RESOLVED FIXED 54517
Ensure loading has stopped in HistoryController::goToItem
https://bugs.webkit.org/show_bug.cgi?id=54517
Summary Ensure loading has stopped in HistoryController::goToItem
Charles Reis
Reported Wednesday, February 16, 2011 1:52:00 AM UTC
Chromium has encountered multiple crashes because it can call HistoryController::goToItem directly from WebFrameImpl::loadHistoryItem without stopping the current loaders first. This leads to differing behavior between the back button and history.back() (which calls stopAllLoaders in Page::goToItem first), as well as between Chromium and Safari. We should call FrameLoader::stopAllLoaders first, possibly by calling Page::goToItem instead of HistoryController::goToItem. We can ensure all WebKit ports use this behavior by asserting that the FrameLoader is not loading when we get to HistoryController::goToItem. Examples of bugs we've seen that would have been prevented by this: https://bugs.webkit.org/show_bug.cgi?id=54219 - Navigation during an onload handler triggered by a back navigation. https://bugs.webkit.org/show_bug.cgi?id=48812 - Back twice without committing.
Attachments
Patch (2.76 KB, patch)
2011-02-15 18:02 PST, Charles Reis
no flags
Patch (8.98 KB, patch)
2011-02-17 14:07 PST, Charles Reis
no flags
Patch (33.81 KB, patch)
2011-02-18 12:15 PST, Charles Reis
no flags
Patch (34.53 KB, patch)
2011-02-18 14:56 PST, Charles Reis
no flags
Charles Reis
Comment 1 Wednesday, February 16, 2011 2:02:37 AM UTC
Darin Fisher (:fishd, Google)
Comment 2 Wednesday, February 16, 2011 5:22:04 AM UTC
Comment on attachment 82565 [details] Patch View in context: https://bugs.webkit.org/attachment.cgi?id=82565&action=review > Source/WebKit/chromium/src/WebFrameImpl.cpp:896 > + m_frame->page()->goToItem(historyItem.get(), Are you sure that back/forward navigations are supposed to stop all loaders first?
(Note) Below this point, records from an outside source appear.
(** X15. A colour loss and a depth loss that have a value are never a
    negative number, and neither is the loss l * loss_rgb + loss_depth
    of the iteration, whatever the entries are (finite or not, and also
    for the empty batch, where they are not-a-number).  For a batch that
    is not empty and has finite entries, each of the two losses is 0
    when the prediction equals the target. *)
Theorem losses_nonnegative
        (rgb target : list (fp * fp * fp)) (depth_val depth_s depth_var : list fp)
        (loss_rgb loss_depth : fp)
        (c : list (R * R * R)) (d : list R) :
  img2mse rgb target = Some loss_rgb ->
  depth2mse depth_val depth_s depth_var = Some loss_depth ->
  c <> [] -> d <> [] ->
  sltb loss_rgb (of_Z 0) = false /\
  sltb loss_depth (of_Z 0) = false /\
  sltb (sadd (smul Globals.l loss_rgb) loss_depth) (of_Z 0) = false /\
  img2mse (finite_colours c) (finite_colours c) = Some (Fin 0) /\
  depth2mse (map Fin d) (map Fin d) depth_var = Some (Fin 0).
Proof.
  intros Hrgb Hdepth Hc Hd.
  assert (Hn1 : not_negative loss_rgb).
  { unfold img2mse in Hrgb. destruct (broadcast rgb target) as [rows |];
      [| discriminate].
    injection Hrgb as <-. apply not_negative_mean.
    apply Forall_forall. intros e He. apply in_flat_map in He.
    destruct He as [[[[r g] b] [[r' g'] b']] [_ He]].
    cbn [In] in He.
    destruct He as [<- | [<- | [<- | []]]]; apply not_negative_sq. }
  assert (Hn2 : not_negative loss_depth).
  { unfold depth2mse in Hdepth.
    destruct (broadcast depth_val depth_s) as [rows |]; [| discriminate].
    injection Hdepth as <-. apply not_negative_mean.
    apply Forall_forall. intros e He. apply in_map_iff in He.
    destruct He as [[a b] [<- _]]. apply not_negative_sq. }
  split; [now apply not_negative_ltb |].
  split; [now apply not_negative_ltb |]. split.
  { apply not_negative_ltb. apply not_negative_add; [| exact Hn2].
    destruct loss_rgb as [r |]; cbn in *; [lra | exact I]. }
  split.
  - unfold img2mse. rewrite broadcast_same. cbn [option_map]. f_equal.
    apply mean_of_zeros.
    + destruct c as [| [[r g] b] c]; [congruence | discriminate].
    + apply Forall_forall. intros e He. apply in_flat_map in He.
      destruct He as [[[[r g] b] [[r' g'] b']] [Hin He]].
      assert (Heq : (r, g, b) = (r', g', b')).
      { clear - Hin. induction (finite_colours c) as [| x l IH];
          [contradiction |].
        destruct Hin as [Hx | Hin]; [now inversion Hx | now apply IH]. }
      assert (Hfin : exists x y z, (r, g, b) = (Fin x, Fin y, Fin z)).
      { apply in_combine_l in Hin. unfold finite_colours in Hin.
        apply in_map_iff in Hin. destruct Hin as [[[x y] z] [Hxyz _]].
        now exists x, y, z. }
      destruct Hfin as [x [y [z [= -> -> ->]]]].
      injection Heq as <- <- <-. cbn [In] in He.
      destruct He as [<- | [<- | [<- | []]]]; unfold sq; cbn; f_equal; ring.
  - unfold depth2mse. rewrite broadcast_same. cbn [option_map]. f_equal.
    apply mean_of_zeros.
    + destruct d; [congruence | discriminate].
    + apply Forall_forall. intros e He. apply in_map_iff in He.
      destruct He as [[a b] [<- Hin]].
      assert (Heq : a = b).
      { clear - Hin. induction (map Fin d) as [| x l IH]; [contradiction |].
        destruct Hin as [Hx | Hin]; [now inversion Hx | now apply IH]. }
      subst b. apply in_combine_l, in_map_iff in Hin.
      destruct Hin as [x [<- _]]. unfold sq; cbn. f_equal. ring.
Qed.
What if the back/forward navigation is just a reference fragment navigation? What do other browsers do in that case? Please see http://trac.webkit.org/changeset/55626. This would appear to be undoing that change.
Darin Fisher (:fishd, Google)
Comment 3 Wednesday, February 16, 2011 5:23:47 AM UTC
Oh, nevermind... I see that Page::goToItem special cases navigations that do not change the document! Good :-)
Darin Fisher (:fishd, Google)
Comment 4 Wednesday, February 16, 2011 5:24:28 AM UTC
Comment on attachment 82565 [details] Patch View in context: https://bugs.webkit.org/attachment.cgi?id=82565&action=review > Source/WebCore/loader/HistoryController.cpp:225 > + ASSERT(!m_frame->loader()->isLoading()); so i think this assertion will fail when goToItem is called to just jump to a different reference fragment.
Charles Reis
Comment 5 Wednesday, February 16, 2011 8:04:05 PM UTC
(In reply to comment #3) > Oh, nevermind... I see that Page::goToItem special cases navigations that do not change the document! Good :-) Interesting point! Page::goToItem actually only special cases state navigations, not fragment navigations. As a result, we do end up stopping all loaders even if you're just going forward to a fragment. This is visible in Safari, as well as in Chromium with my patch. Repro steps: 1. Start at a simple page like about:blank. 2. Go to a page with an onload handler plus a slow, uncacheable resource (e.g., in an img tag). 3. Go to a fragment on that page. 4. Go back twice to the first page. 5. Click forward, then forward again before the onload handler fires. The onload handler will never fire. I'd argue that we should change Page::goToItem to avoid stopping all loaders for a fragment navigation, which would fix this in both Safari and this Chromium patch. (Note that Page::goToItem already makes a similar exception for the database thread.) And yes, this would require changing or removing the assert in HistoryController. Sound reasonable?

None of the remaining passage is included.